La prossima settimana Anna Maria Bernini sarà in missione a Pechino per la Settimana Cina-Italia della Scienza, della tecnologia e dell’innovazione. Il Foglio ha rivelato che nel corso della visita verrà firmato un protocollo esecutivo tra i due governi, con un investimento italiano, per i prossimi due anni, pari a 1,4 milioni di euro. Si tratta di un’iniziativa negoziata dalla Farnesina che rientra nel rinnovato partenariato strategico, ovvero la piattaforma di collaborazione e diplomazia che dovrebbe compensare il mancato rinnovo (altamente probabile ma non ancora annunciato, e manca meno di un mese alla rinnovo automatico) del memorandum d’intesa sulla Via della Seta. La missione seguirà un approccio di “cooperazione e consapevolezza”, ha spiegato Il Foglio citando fonti ministeriali. Lo stesso giornale ha spiegato che di ciò Bernini ha discusso anche il mese scorso nell’incontro con l’ambasciatore statunitense Jack Markell.

Tuttavia, fa osservare la stessa testata, “di un sistema di de-risking con la Cina, nelle università e nella ricerca, ancora non se ne parla – anche per motivi strutturali: il principio costituzionale di autonomia degli atenei è un punto fermo quando si tratta di, per esempio, considerare a rischio gli istituti Confucio dentro ai dipartimenti”. In Italia ci sono 16 Istituti Confucio ma “manca un dibattito sulla loro presenza o sui rischi che potrebbero comportare”, ha evidenziato il centro studi tedesco Merics. In Italia non ci sono “nemmeno” linee guida “per le università su come gestire le partnership con le università cinesi”, hanno aggiunto.

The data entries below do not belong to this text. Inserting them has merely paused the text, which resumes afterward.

(** * NYC collisions ETL: standardisation, enrichment and aggregation

    A shallow embedding of the transformation engine of the repository
    (src/utils.py, src/layers/silver_processing.py,
    src/layers/gold_processing.py) together with the part of the data-frame
    library, of the HTTP retry policy and of the file system that the code
    relies on, followed by the properties established about it.

    Layout: the library models ([Polars], [World] for files and the log,
    [Requests]), the helpers of src/utils.py ([Utils]), the silver layer
    ([SilverProcessor]), the gold layer ([GoldProcessor]), sample tables
    ([Sample]) and the notions the statements use ([Stmt]); then the
    lemmas and theorems. *)

From Stdlib Require Import ZArith Lia SpecFloat Ascii String.
From stdpp Require Import base option list sorting gmap strings fin_maps pretty.

Open Scope Z_scope.

(* ===================================================================== *)
(** * Part I: definitions                                                 *)
(* ===================================================================== *)

(** ** Errors and results

    Python exceptions are values of [error]; a computation that may raise
    returns a [result]. *)

Inductive error : Type :=
| ColumnNotFoundError (c : string)
| DuplicateError (c : string)
| InvalidOperationError (what : string)
| ComputeError (what : string)
| TypeError (what : string)
| ValueError (what : string)
| RuntimeError (what : string)
| FileExistsError
| IsADirectoryError
| NotADirectoryError
| FileNotFoundError.

Inductive result (A : Type) : Type :=
| Ok (a : A)
| Err (e : error).
Arguments Ok {A} a.
Arguments Err {A} e.

Definition result_bind {A B} (m : result A) (k : A → result B) : result B :=
  match m with
  | Ok a => k a
  | Err e => Err e
  end.

#[global] Instance result_ret : MRet result := λ A a, Ok a.
#[global] Instance result_mbind : MBind result := λ A B k m, result_bind m k.

Definition is_ok {A} (m : result A) : bool :=
  match m with Ok _ => true | Err _ => false end.

(** [mapR f l] evaluates [f] on every element, left to right, and stops at
    the first error. *)
Fixpoint mapR {A B} (f : A → result B) (l : list A) : result (list B) :=
  match l with
  | [] => Ok []
  | x :: l' => y ← f x; ys ← mapR f l'; Ok (y :: ys)
  end.
(** A sequence of calls of one of the two handlers, on its cache; each call
    comes with the span of days of its instance, the instance, the airport
    and what it finds around it.  A call that raises leaves the cache as
    its lookup left it, and the next call goes on from there. *)
Fixpoint run_fetches (mktime : Z -> Z -> Z -> Z -> bool -> outcome Z)
    (calls : list (Z * nat * string * fetch))
    (c : TTLCache.t airport_key (list FlightData.t))
    (log0 : list log_record)
    : TTLCache.t airport_key (list FlightData.t) * list log_record :=
  match calls with
  | [] => (c, log0)
  | (n, self, icao, f) :: calls' =>
      let '(_, c1, log1) :=
        _connections_today_handler mktime n self icao f c log0 in
      run_fetches mktime calls' c1 log1
  end.

(** Both clock readings of a fetch are earlier than [e]. *)
Definition fetch_before (e : Q) (call : Z * nat * string * fetch) : Prop :=
  (f_lookup (snd call) < e)%Q /\ (f_store (snd call) < e)%Q.

(** What every reachable cache of a connection handler satisfies. *)
Definition connections_cache_wf
    (c : TTLCache.t airport_key (list FlightData.t)) : Prop :=
  TTLCache.wf c /\
  TTLCache.maxsize c = 1024%nat /\
  TTLCache.ttl c = 600%Q.

(** The lookup of a call of a connection handler misses. *)
Definition fetch_fills (self : nat) (icao : string) (f : fetch)
    (c : TTLCache.t airport_key (list FlightData.t)) : Prop :=
  fst (TTLCache.getitem airport_key_eq_dec (f_lookup f)
         (connections_key self icao) c) = None.

(** ** The public handlers *)

(** The proton [Message] that a handler returns. *)
Module Message.
Record t : Type := mk { body : string; content_type : string }.
End Message.

(** The state of an instance between two calls of its handlers: the world
    of [get_states_dict] and the caches of the two connection handlers. *)
Record service : Type := mk_service {
  sv_world : world;
  sv_arrivals : TTLCache.t airport_key (list FlightData.t);
  sv_departures : TTLCache.t airport_key (list FlightData.t)
}.
(** A later state of a cache: no slot was added or dropped, and a slot that
    held an array holds the same array. *)
Definition kept (c c' : cache) : Prop :=
  length c' = length c ∧ ∀ i a, c !! i = Some (Some a) → c' !! i = Some (Some a).

End Generator.

(** ** arrowed/schema.py *)

Module Schema.

(** [id(x)]: the position of the object in the heap. *)
Abbreviation id := nat (only parsing).

(** What a source holds under a key and what a callable returns: an array, a
    pair of arrays (the [resolve] closures of lists and unions return one), or
    something that is not an array. *)
Inductive sobj :=
  | SArray (a : ndarray)
  | SPair (a b : ndarray)
  | SOther.

Abbreviation source := (gmap string sobj).

(** The value of an array attribute ([array], [countarray], [startarray], ...):
    [None], a hashable key, an array, a user callable with
    [__code__.co_argcount = argc] (no [__code__]: [None]), the closure
    [resolve] that [resolved(source, lazy=True)] of node [self] builds, or
    another object. *)
Inductive aref :=
  | ANone
  | AKey (k : string)
  | AArray (a : ndarray)
  | AUser (argc : option nat) (f : option source → option id → sobj)
  | AResolve (self : id) (src : source)
  | AOther.

Definition callable (a : aref) : bool :=
  match a with AUser _ _ | AResolve _ _ => true | _ => false end.

Inductive node :=
  | Primitive (array : aref) (masked : bool) (base : option id)
  | ListCount (countarray : aref) (contents : id) (masked : bool) (base : option id)
  | ListOffset (offsetarray : aref) (contents : id) (masked : bool) (base : option id)
  | ListStartEnd (startarray endarray : aref) (contents : id) (masked : bool)
      (base : option id)
  | Record (contents : list (string * id)) (base : option id) (_name : string)
  | Tuple (contents : list id) (base : option id)
  | UnionSparse (tagarray : aref) (contents : list id) (masked : bool) (base : option id)
  | UnionSparseOffset (tagarray offsetarray : aref) (contents : list id) (masked : bool)
      (base : option id)
  | Pointer (indexarray : aref) (target : id) (masked : bool) (base : option id).

Abbreviation heap := (list node).

(** A constructor call: the new object gets the next identity. *)
Definition alloc (n : node) (h : heap) : id * heap := (length h, h ++ [n]).

Definition dangling : exn := KeyError "no object with this id".

Definition deref (h : heap) (i : id) : res node :=
  match h !! i with
  | Some n => Ok n
  | None => Raise dangling
  end.
Lemma compact_in l a : a ∈ compact l <-> a ∈ l.
Proof.
  induction l as [|x [|y l] IH]; [done..|]. cbn [compact] in *. destruct (Z.eqb_spec x y) as [->|].
  - rewrite IH. rewrite !elem_of_cons. tauto.
  - rewrite elem_of_cons, IH. by rewrite (elem_of_cons (y :: l)).
Qed.
Lemma compact_sorted l : StronglySorted Z.le l -> StronglySorted Z.lt (compact l).
Proof.
  induction l as [|x [|y l] IH]; intros H; [constructor|by repeat constructor|]. inversion H as [|? ? Hs Hf]; subst. cbn [compact] in *.
  destruct (Z.eqb_spec x y) as [->|Hne]; [by apply IH|]. constructor; [by apply IH|].
  apply Forall_forall. intros z Hz. apply (proj1 (compact_in (y :: l) z)) in Hz. rewrite Forall_forall in Hf. pose proof (Hf y ltac:(by left)).
  inversion Hs as [|? ? _ Hf']; subst. rewrite Forall_forall in Hf'. apply elem_of_cons in Hz as [->|Hz]; [lia|]. specialize (Hf' z Hz). lia.
Qed.
Lemma sorted_lt_NoDup l : StronglySorted Z.lt l -> NoDup l.
Proof.
  induction 1 as [|x l _ IH Hf]; constructor; [|done]. intros Hx. rewrite Forall_forall in Hf. specialize (Hf x Hx). lia.
Qed.
Lemma sortHandles_sorted l : StronglySorted Z.le (sortHandles l).
Proof. apply StronglySorted_merge_sort; apply _. Qed.
Lemma sortCompact_in l a : a ∈ sortCompact l <-> a ∈ l.
Proof. unfold sortCompact, sortHandles. by rewrite compact_in, merge_sort_Permutation. Qed.
Lemma sortCompact_NoDup l : NoDup (sortCompact l).
Proof. apply sorted_lt_NoDup, compact_sorted, sortHandles_sorted. Qed.
Lemma sortHandles_NoDup l : NoDup l -> NoDup (sortHandles l).
Proof. unfold sortHandles. by rewrite merge_sort_Permutation. Qed.
Lemma sortHandles_in l a : a ∈ sortHandles l <-> a ∈ l.
Proof. unfold sortHandles. by rewrite merge_sort_Permutation. Qed.
Lemma sortCompact_sorted l : StronglySorted Z.lt (sortCompact l).
Proof. apply compact_sorted, sortHandles_sorted. Qed.
(** A sorted slice without duplicates is determined by its elements. *)
Lemma sorted_lt_ext l k : StronglySorted Z.lt l -> StronglySorted Z.lt k -> (forall a, a ∈ l <-> a ∈ k) -> l = k.
Proof.
  intros Hl Hk E. apply (StronglySorted_unique_strong Z.lt); [|done|done|].
  - intros x1 x2 _ _ ??. lia.
  - apply NoDup_Permutation; [by apply sorted_lt_NoDup..|done].
Qed.
Lemma sortCompact_ext l k : (forall a, a ∈ l <-> a ∈ k) -> sortCompact l = sortCompact k.
Proof. intros E. apply sorted_lt_ext; [apply sortCompact_sorted..|]. intros a. by rewrite !sortCompact_in. Qed.
Lemma sortCompact_id l : StronglySorted Z.lt l -> sortCompact l = l.
Proof. intros H. apply sorted_lt_ext; [apply sortCompact_sorted|done|]. intros a. apply sortCompact_in. Qed.
End Slices.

E in questo contesto proliferano le collaborazioni, anche quelle a rischio. Secondo un altro recente rapporto del Merics, tra il 2013 e il 2022 le co-pubblicazioni tra la Cina e l’Italia sono aumentate del 258 per cento. Inoltre, secondo la società di consulenza Datenna, il nostro Paese è tra quelli con il maggior numero di collaborazioni con i “Sette figli della difesa nazionale”. Tra le università con collaborazioni in Italia e considerate dall’International Cyber policy Center dell’Aspi “ad alto rischio” c’è la Southeast University di Nanchino, il cui capo del Partito comunista cinese, Zuo Wei era in Italia per rilanciare la sua presenza nelle università scientifiche del nostro Paese, come scritto dal Foglio. In Italia anche Xichun Zhang, capo della South China University of Technology (considerata a rischio “medio”).